Debbie and I in our Leadership Matters class and other sessions have shared a short film from the Cleveland Clinic called “Empathy: The Human Connection to Patient Care,” that asks health care professionals to walk in the shoes of patients as they experience their hospital stay. At last month’s Leadership Matters session, Debbie shared information about empathy vs sympathy and how we need to be empathic as we truly learn, “what happened” to each of the children before us. The video “Under the Surface,” asks educators to walk in the shoes of their students as they experience school. The insight that each of us in an organization comes to school with a story, is powerful. It helps us shape how we interact, how we understand, when actions don’t match past behaviors.

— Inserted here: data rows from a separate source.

(* ===== verification/Arena.v ===== *)
(** Arena: memory that is handed out piece by piece and given back at once.
    Source: src/net/util/pmr/arena.h, arena.cc.

    An address is a number. The memory resource, [std::pmr::memory_resource], is a
    parameter: it answers an address that depends on the blocks it gave out
    before, or throws [std::bad_alloc], which is [None]: the exception leaves the
    arena as it was. *)
From S2P Require Import Prelude.
Local Open Scope Z_scope.

Record Block : Set := mkBlock { ptr : Z; sz : Z }.

(** [mr_->allocate(bytes)], and what the standard promises of it: the block is
    aligned for every type, ends before the last address, and overlaps no block
    that was not given back. *)
Class MemoryResource : Type := allocate : list Block → Z → option Z.

Definition apart (p n q m : Z) : Prop := p + n ≤ q ∨ q + m ≤ p.

Class MemoryResourceOk `{MemoryResource} : Prop := {
  mr_aligned : ∀ bs n p, allocate bs n = Some p → p mod 16 = 0;
  mr_range : ∀ bs n p, allocate bs n = Some p → 0 < p ∧ p + n < 2 ^ 64;
  mr_apart : ∀ bs n p b, allocate bs n = Some p → b ∈ bs → apart (ptr b) (sz b) p n;
}.

(** [blocks_] has the newest block last; the memory that [blocks_] itself takes
    is not modelled. *)
Record PmrArena : Set := mkArena {
  alloc_ptr_ : Z;
  alloc_bytes_remaining_ : Z;
  blocks_memory_ : Z;
  blocks_ : list Block;
}.

Definition new_arena : PmrArena := mkArena 0 0 0 [].
Definition kBlockSize : Z := 8192.

Section arena.
Context `{MemoryResource}.

(** The size is a parameter of type [uint32_t]. *)
Definition AllocateNewBlock (a : PmrArena) (bytes : Z) : option (PmrArena * Z) :=
  let block_bytes := u32 bytes in
  result ← allocate (blocks_ a) block_bytes;
  Some (mkArena (alloc_ptr_ a) (alloc_bytes_remaining_ a) (u64 (blocks_memory_ a + block_bytes)) (blocks_ a ++ [mkBlock result block_bytes]), result).

(** [result = alloc_ptr_ + slop], and the piece is taken. *)
Definition take_piece (a : PmrArena) (slop needed : Z) : PmrArena * Z :=
  (mkArena (u64 (alloc_ptr_ a + needed)) (u64 (alloc_bytes_remaining_ a - needed)) (blocks_memory_ a) (blocks_ a), u64 (alloc_ptr_ a + slop)).

Definition AllocateFallback (a : PmrArena) (bytes : Z) : option (PmrArena * Z) :=
  if kBlockSize / 4 <? bytes then AllocateNewBlock a bytes
  else
    '(a, p) ← AllocateNewBlock a kBlockSize;
    Some (take_piece (mkArena p kBlockSize (blocks_memory_ a) (blocks_ a)) 0 bytes).

Definition Allocate (a : PmrArena) (bytes : Z) : res (option (PmrArena * Z)) :=
  _ ← cassert (0 <? bytes);
  Ok (if bytes <=? alloc_bytes_remaining_ a then Some (take_piece a 0 bytes) else AllocateFallback a bytes).

Definition AllocateAligned (a : PmrArena) (bytes : Z) : res (option (PmrArena * Z)) :=
  let align := 8 in
  let current_mod := Z.land (alloc_ptr_ a) (align - 1) in
  let slop := if current_mod =? 0 then 0 else align - current_mod in
  let needed := u64 (bytes + slop) in
  match (if needed <=? alloc_bytes_remaining_ a then Some (take_piece a slop needed) else AllocateFallback a bytes) with
  | Some (a, result) => _ ← cassert (Z.land result (align - 1) =? 0); Ok (Some (a, result))
  | None => Ok None
  end.

(** The destructor gives these blocks back. *)
Definition destroy (a : PmrArena) : list Block := blocks_ a.

(** Both arenas of a call are of one memory resource here. *)
Definition Swap (a other : PmrArena) : PmrArena * PmrArena := (other, a).

(** A sequence of requests, and what each of them got. *)
Inductive request : Set := Plain (bytes : Z) | Aligned (bytes : Z).
Definition bytes_of (r : request) : Z := match r with Plain n | Aligned n => n end.
Definition serve (r : request) (s : PmrArena * list (request * option Z)) : res (PmrArena * list (request * option Z)) :=
  o ← (match r with Plain n => Allocate (fst s) n | Aligned n => AllocateAligned (fst s) n end);
  Ok (match o with Some (a, p) => (a, snd s ++ [(r, Some p)]) | None => (fst s, snd s ++ [(r, None)]) end).
Definition serve_all (rs : list request) : res (PmrArena * list (request * option Z)) := rfold serve rs (new_arena, []).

While legislators and outside interests keep focusing only on academic achievement as a measure for our success and blame us for failing children, we know we are saving their lives on a daily basis. What if, a child didn’t have a safe harbor? Food to eat? People surrounding them who love them, care for them and provide hope? While others keep hitting home the fact that schools are failing and that we have to get those darn test scores up, we know they are never going to go up unless we address the needs of our children, find out what happened, what their story is and how we can help. Our children are not a number, they are not a score, they are people with names.
My mission is to keep learning and applying what I have learned. Continue being a strong advocate for what educators do passionately each and every day as they change lives of children and make their future better and ever hopeful. I am ever hopeful, that as we learn new and better strategies to help us care for kids, we won’t have to think about those who keep us up at night in worry, knowing in our hearts that we did everything possible for them.
Cedric, Chandra, Tashumba, Betty, Shawn, Robert, Terronda, William, Ricky, Sabrina, Cooper, Matthew, just to name a few, will you forgive me?